A few years ago, I was in a really rough spot. I was 35 and had just broken off a long-term engagement. To make matters worse, as a writer, I worked from home…and was a morning person. I woke every day at 3:30 a.m. to write. This meant I was usually in bed before 9:00 p.m., meaning no clubs, mixers or bars for me. Not that this mattered. Bars and clubs are not necessarily a bad place to meet Mr. or Ms. Right, but might not be the best place, either.
Though some experts claim we can’t find love, on-line, I disagree. I wouldn’t be happily married if it weren’t for Match.com. Shawn and I met right after Thanksgiving and were married by Easter. We’ve been together for almost five years and have an awesome baby boy. We’re just as crazy in love today as we were then.

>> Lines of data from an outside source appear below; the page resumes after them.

Lemma validateSecret_cases (upstream : v1alpha1.OIDCIdentityProvider)
      (result : upstreamoidc.ProviderConfig) :
  let secretName := v1alpha1.SecretName (v1alpha1.Client (v1alpha1.Spec upstream)) in
  let found := GetSecret cluster (Namespace (v1alpha1.ObjectMeta upstream)) secretName in
  let r := validateSecret cluster upstream result in
  (Status (fst r) = ConditionFalse /\ snd r = result /\
   ~ exists secret clientID clientSecret,
       found = inl secret /\
       SecretType secret = oidcClientSecretType /\
       Data secret !! clientIDDataKey = Some clientID /\ clientID <> "" /\
       Data secret !! clientSecretDataKey = Some clientSecret /\ clientSecret <> "") \/
  (exists secret clientID clientSecret,
     found = inl secret /\
     SecretType secret = oidcClientSecretType /\
     Data secret !! clientIDDataKey = Some clientID /\ clientID <> "" /\
     Data secret !! clientSecretDataKey = Some clientSecret /\ clientSecret <> "" /\
     Status (fst r) = ConditionTrue /\
     snd r = withCredentials clientID clientSecret result).
Proof.
  cbv zeta. unfold validateSecret.
  destruct (GetSecret cluster _ _) as [secret|err].
  - destruct (String.eqb (SecretType secret) oidcClientSecretType) eqn:Hty;
      cbn [negb].
    + apply String.eqb_eq in Hty.
      destruct (Data secret !! clientIDDataKey) as [clientID|] eqn:Hid;
        cbn [default].
      * destruct clientID as [|a clientID]; cbn [String.length Nat.eqb orb].
        { left. split; [reflexivity|]. split; [reflexivity|].
          intros (s' & i & c & Hs & _ & Hi & Hne & _).
          injection Hs as <-. rewrite Hid in Hi. injection Hi as <-.
          now apply Hne. }
        destruct (Data secret !! clientSecretDataKey) as [clientSecret|] eqn:Hsec;
          cbn [default].
        -- destruct clientSecret as [|b clientSecret]; cbn [String.length Nat.eqb].
           { left. split; [reflexivity|]. split; [reflexivity|].
             intros (s' & i & c & Hs & _ & _ & _ & Hc & Hne).
             injection Hs as <-. rewrite Hsec in Hc. injection Hc as <-.
             now apply Hne. }
           right. exists secret, (String a clientID), (String b clientSecret).
           repeat (split; [first [assumption|reflexivity|discriminate]|]).
           reflexivity.
        -- left. split; [reflexivity|]. split; [reflexivity|].
           intros (s' & i & c & Hs & _ & _ & _ & Hc & _).
           injection Hs as <-. rewrite Hsec in Hc. discriminate.
      * left. split; [reflexivity|]. split; [reflexivity|].
        intros (s' & i & c & Hs & _ & Hi & _).
        injection Hs as <-. rewrite Hid in Hi. discriminate.
    + apply String.eqb_neq in Hty.
      left. split; [reflexivity|]. split; [reflexivity|].
      intros (s' & i & c & Hs & Hty' & _). injection Hs as <-. contradiction.
  - left. split; [reflexivity|]. split; [reflexivity|].
    intros (s' & i & c & Hs & _). discriminate.
Qed.

Lemma validateSecret_Type (upstream : v1alpha1.OIDCIdentityProvider)
      (result : upstreamoidc.ProviderConfig) :
  Type_ (fst (validateSecret cluster upstream result)) =
  typeClientCredentialsSecretValid.
Proof.
  unfold validateSecret. destruct (GetSecret cluster _ _); [|reflexivity].
  destruct (negb _); [reflexivity|]. now destruct (_ || _).
Qed.

(** X14: validateSecret reports ClientCredentialsSecretValid with Status True
    exactly when the Secret named by the spec is found in the namespace of
    the provider, has the type secrets.pinniped.dev/oidc-client and holds a
    clientID and a clientSecret that are both not empty. For such a Secret
    the Status is True and these two values are written into the result,
    which is otherwise left alone; in every other case the Status is False
    and the result is left as it was. *)
Theorem validateSecret_loads_credentials
        (upstream : v1alpha1.OIDCIdentityProvider)
        (result : upstreamoidc.ProviderConfig) :
  let secretName := v1alpha1.SecretName (v1alpha1.Client (v1alpha1.Spec upstream)) in
  let found := GetSecret cluster (Namespace (v1alpha1.ObjectMeta upstream)) secretName in
  let r := validateSecret cluster upstream result in
  Type_ (fst r) = "ClientCredentialsSecretValid" /\
  (Status (fst r) = ConditionTrue <->
   exists secret clientID clientSecret,
     found = inl secret /\
     SecretType secret = "secrets.pinniped.dev/oidc-client" /\
     Data secret !! "clientID" = Some clientID /\ clientID <> "" /\
     Data secret !! "clientSecret" = Some clientSecret /\ clientSecret <> "") /\
  (forall secret clientID clientSecret,
     found = inl secret ->
     SecretType secret = "secrets.pinniped.dev/oidc-client" ->
     Data secret !! "clientID" = Some clientID -> clientID <> "" ->
     Data secret !! "clientSecret" = Some clientSecret -> clientSecret <> "" ->
     Status (fst r) = ConditionTrue /\
     snd r = withCredentials clientID clientSecret result) /\
  (Status (fst r) <> ConditionTrue ->
   Status (fst r) = ConditionFalse /\ snd r = result).
Proof.
  cbv zeta. split; [apply validateSecret_Type|].
  destruct (validateSecret_cases upstream result)
    as [(Hst & Hres & Hno)|(secret & i & c & Hs & Hty & Hi & Hine & Hc & Hcne & Hst & Hres)].
  - split; [|split; [|auto]].
    + rewrite Hst. split; [discriminate|]. intros Hgood. contradiction.
    + intros secret i c Hs Hty Hi Hine Hc Hcne. exfalso. apply Hno.
      exists secret, i, c. auto 10.
  - split; [|split; [|intros Hne; contradiction]].
    + split; [|auto]. intros _. exists secret, i, c. auto 10.
    + intros secret' i' c' Hs' _ Hi' _ Hc' _. split; [exact Hst|].
      rewrite Hs in Hs'. injection Hs' as <-.
      unfold clientIDDataKey, clientSecretDataKey in Hi, Hc.
      rewrite Hi in Hi'. rewrite Hc in Hc'.
      injection Hi' as <-. injection Hc' as <-. exact Hres.
Qed.

Lemma getClient_cases (upstream : v1alpha1.OIDCIdentityProvider) :
  let ca := caBundle (v1alpha1.Spec upstream) in
  getClient cluster upstream =
  if String.eqb ca "" then inl (defaultClientShortTimeout None)
  else match DecodeString cluster ca with
       | inr err => inr ("spec.certificateAuthorityData is invalid: " +:+ err)
       | inl bundle =>
           if AppendCertsFromPEM cluster bundle
           then inl (defaultClientShortTimeout (Some bundle))
           else inr ("spec.certificateAuthorityData is invalid: " +:+ ErrNoCertificates)
       end.
Proof.
  cbv zeta. unfold getClient, caBundle, cacheKey. cbn [snd].
  destruct (v1alpha1.TLS (v1alpha1.Spec upstream)) as [tls|]; [|reflexivity].
  destruct (String.eqb _ ""); [reflexivity|].
  destruct (DecodeString cluster _); [|reflexivity].
  now destruct (AppendCertsFromPEM cluster _).
Qed.

(** X15: the HTTP client that getClient builds depends on the provider only
    through the key of the discovery cache: two providers with the same
    issuer and the same CA bundle, a missing TLS block counting as an empty
    bundle, get the same client or the same error. A client it returns has a
    timeout of one minute; it trusts the system roots exactly when the
    bundle is empty, and otherwise the bundle as decoded, which then holds a
    certificate. An error arises only for a bundle that is not empty and
    starts with "spec.certificateAuthorityData is invalid: ". *)
Theorem getClient_depends_on_cacheKey_only
        (upstream upstream' : v1alpha1.OIDCIdentityProvider) :
  cacheKey (v1alpha1.Spec upstream) = cacheKey (v1alpha1.Spec upstream') ->
  getClient cluster upstream = getClient cluster upstream' /\
  (forall httpClient, getClient cluster upstream = inl httpClient ->
     upstreamoidc.Timeout httpClient = (60 * 1000000000)%Z /\
     (upstreamoidc.RootCAs httpClient = None <->
      caBundle (v1alpha1.Spec upstream) = "") /\
     (forall bundle, upstreamoidc.RootCAs httpClient = Some bundle ->
        DecodeString cluster (caBundle (v1alpha1.Spec upstream)) = inl bundle /\
        AppendCertsFromPEM cluster bundle = true)) /\
  (forall err, getClient cluster upstream = inr err ->
     caBundle (v1alpha1.Spec upstream) <> "" /\
     exists cause, err = "spec.certificateAuthorityData is invalid: " +:+ cause).
Proof.
  intros Hkey. rewrite !getClient_cases. unfold caBundle. rewrite <- Hkey.
  split; [reflexivity|].
  destruct (String.eqb (snd (cacheKey (v1alpha1.Spec upstream))) "") eqn:Hca.
  - apply String.eqb_eq in Hca. split.
    + intros c [= <-]. cbn. split; [reflexivity|]. split; [tauto|]. discriminate.
    + discriminate.
  - apply String.eqb_neq in Hca.
    destruct (DecodeString cluster _) as [bundle|e] eqn:Hdec.
    + destruct (AppendCertsFromPEM cluster bundle) eqn:Hpem.
      * split; [|discriminate]. intros c [= <-]. cbn.
        split; [reflexivity|]. split; [split; [discriminate|contradiction]|].
        intros b [= <-]. auto.
      * split; [discriminate|]. intros err [= <-]. split; [exact Hca|]. eauto.
    + split; [discriminate|]. intros err [= <-]. split; [exact Hca|]. eauto.
Qed.

(** X16: what putProvider stores, getProvider gives back under every spec
    with the same issuer and CA bundle for as long as the clock read at the
    lookup is before the clock read at the store plus fifteen minutes, and
    not afterwards; for a spec with another key the store changes nothing
    but the clock reading it took. *)
Theorem putProvider_getProvider_round_trip
        (spec spec' : v1alpha1.OIDCIdentityProviderSpec)
        (discovered : upstreamoidc.Provider) (httpClient : upstreamoidc.HTTPClient)
        (w : World) :
  let stored := snd (putProvider wall spec discovered httpClient w) in
  let storedAt := wall (ticks (effects w)) in
  let lookedUpAt := wall (S (ticks (effects w))) in
  (cacheKey spec' = cacheKey spec ->
   fst (getProvider wall spec' stored) =
     if (lookedUpAt <? storedAt + 15 * 60 * 1000000000)%Z
     then Some (discovered, httpClient) else None) /\
  (cacheKey spec' <> cacheKey spec ->
   fst (getProvider wall spec' stored) =
   fst (getProvider wall spec' (snd (liftEffects (Now wall) w)))).
Proof.
  cbv zeta. split; intros Hkey.
  - unfold getProvider, putProvider, bind, get, modify, liftEffects, Now, ret.
    cbn. rewrite Hkey, lookup_insert_eq. cbn.
    change (wall (ticks (effects w)) + oidcValidatorCacheTTL)%Z
      with (wall (ticks (effects w)) + 15 * 60 * 1000000000)%Z.
    now destruct (_ <? _)%Z.
  - unfold getProvider, putProvider, bind, get, modify, liftEffects, Now, ret.
    cbn. rewrite lookup_insert_ne by congruence.
    destruct (validatorCache w !! cacheKey spec'); [|reflexivity]. cbn.
    now destruct (_ <? _)%Z.
Qed.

I understand if you’re hesitant to give on-line dating a try, but let me at least give you a little food for thought.
On-Line Dating Connects Us to People We Could Not Otherwise Access
As a self-employed writer and morning person, I was sentenced to singlehood unless I fell over Mr. Right at the park when I rollerbladed my dogs at 5:00 a.m. My eventually-to-be-husband was an introvert who worked long hours at a defense company. There is no way we would have ever connected outside Match. We were both open for love, but our lifestyles doomed us to be apart.
Match brought us together.
On-Line Dating Helps Us Weed the Time-Wasters
When we meet someone in person, it’s easy for the hormones to hijack our better sense. If we’re 22 and playing the field, okay. But when we’re serious about to settling down? We need to use our heads, and not waste time with people we would never consider being with long-term.
I know this sounds harsh, but we all have this inner list of things we want in a mate. Also, once we talk commitment, marriage, and kids, certain areas of our lives that were once neglected or ignored can suddenly become important—like faith, children, and geography.
Geography? YES, geography.
I lived in Dallas/Fort Worth. DFW is HUGE. I was simply unwilling to commute three hours for a date, so Match let me set a radius. Anyone more than twenty miles away wasn’t even a consideration.
Not that motivated. Sorry.
On-Line Dating Narrows the Choices (A Good Thing!)
Sites like Match allow you to list what you want in a relationship. Do you want to casually date? Are you ready to settle down? Are you on the fence? Since you can see what others are looking for, you can narrow your focus, saving time and broken hearts.
Why waste time on a guy trolling for a good time, when you really want to walk down the aisle? Same for guys. If you’ve just left a long-term relationship, and are just trying to get back in the groove? Then narrow your searches to filter out women with visions of bouquets and babies.
These are the types of filters we’re not so good at sticking to in person. We compromise, try to change the other person, and we just set ourselves up for needless drama and pain. On-line? We just don’t go there.